Organisé de manière sectorielle en fonction des politiques publiques de l’UE, chaque porte-parole maîtrise dans son champ d’intervention les « éléments de langage » transmis aux médias traditionnels.

Doté récemment de comptes Twitter – 22 porte-parole quasiment tous identifiés par leurs noms « ECspokes » – le service du porte-parole semble avoir été choisi pour porter la voix de la Commission européenne sur ce réseau particulièrement utilisé par les journalistes.

Quoique la présence des porte-parole de la Commission européenne sur Twitter apparaisse plutôt comme une démarche judicieuse – nonobstant la période d’apprentissage plus ou moins longue – il s’agit d’une ouverture aux médias sociaux relativement réduite, puisque les usages envisagés sur cette plateforme se réduiront à un prolongement de l’activité auprès des journalistes, éventuellement élargie à une sphère de bloggeurs-experts-influents…

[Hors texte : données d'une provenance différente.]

(** The reference [id] points to a [_LoopMgr] that listens for [name]. *)
Definition named_at (name : string) (m : EventMgr) (id : nat) : Prop :=
  exists l, lookup_loop m id = Some l /\ lm_event_name l = name.

(** The flag a suspended caller waits on, and the items queued for it. *)
Definition signal (s : subscription) : bool :=
  match s with
  | SEvent e => ev_is_set e
  | SLoop l => wait l
  end.

Definition queue (s : subscription) : list Args :=
  match s with
  | SEvent _ => []
  | SLoop l => events l
  end.

(** A manager as the operations build it: no object is registered twice,
    every reference of the registry points to an object, and every object
    was made by a constructor call that came before. *)
Definition well_formed (m : EventMgr) : Prop :=
  NoDup (event_list m) /\
  (forall id, id ∈ event_list m -> is_Some (objects m !! id)) /\
  (forall id, is_Some (objects m !! id) -> id < next_id m).

(** The arguments, in order, of the dispatches of [ds] that match a waiter
    for [name] with check [chk]. *)
Definition accepted (name : string) (chk : CheckFunction)
    (ds : list (string * Args)) : list Args :=
  map snd (List.filter (matching name chk) ds).

(** One object receiving the dispatches of [ds] one after the other. *)
Definition LoopMgr_feed (l : _LoopMgr) (ds : list (string * Args)) : _LoopMgr :=
  fold_left (fun l d => fst (LoopMgr_process l (fst d) (snd d))) ds l.

Definition DiscordEvent_feed (e : _DiscordEvent) (ds : list (string * Args))
    : _DiscordEvent :=
  fold_left (fun e d => fst (DiscordEvent_process e (fst d) (snd d))) ds e.

(** The arguments of the last dispatch of [ds] that carries [name]. *)
Definition last_named (name : string) (ds : list (string * Args)) : option Args :=
  option_map snd (last (List.filter (fun d => String.eqb name (fst d)) ds)).

(** Everything the event source dispatches during a run, in order. *)
Definition dispatched (acts : list action) : list (string * Args) :=
  concat (map (fun a =>
                 match a with
                 | Dispatch name args => [(name, args)]
                 | Next env => during (susp env)
                 | Close => []
                 end) acts).

(** The items among the answers of a generator. *)
Definition yields (rs : list gen_result) : list Args :=
  concat (map (fun r => match r with Yield item => [item] | _ => [] end) rs).

(** An answer that ends the sequence. *)
Definition ends (r : gen_result) : bool :=
  match r with
  | StopAsyncIteration | Error _ => true
  | _ => false
  end.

Les éditeurs et webmasters du portail Europa : une légitimité liée à la présence sur le web mais une mission réduite en matière de web social

Conscient des « potentiels » liés au web social, une poignée d’éditeurs et de webmasters à la Commission européenne interpelle dans une lettre ouverte José Manuel Barroso afin d’« exploiter la puissance d’Internet pour une meilleure communication ».

Inscrit dans une démarche davantage ouverte tant au niveau des émetteurs européens que des plateformes et outils sociaux : « encourager / autonomiser le personnel de la Commission dans l’utilisation des réseaux sociaux pour communiquer aussi sur leurs travail via blogs, réseaux sociaux etc… », l’enjeu d’« offrir de nouvelles possibilités d’engagement du public » est également posé.

Néanmoins, le plan d’actions de la Commissaire à la communication, Viviane Reding préconise la mise en place d’un réseau défensif de « 10 à 15 experts en médias sociaux au sein de la Commission » pour assurer « une surveillance des blogs et les réseaux sociaux et une réfutation instantanée » (mesure 10).

Ainsi, alors que les éditeurs et webmasters semblaient envisager une parole plus ouverte (en termes de médias sociaux et de public), les porte-parole apparaissent comme les « avant-garde » timides pour la communication de l’UE dans le web social.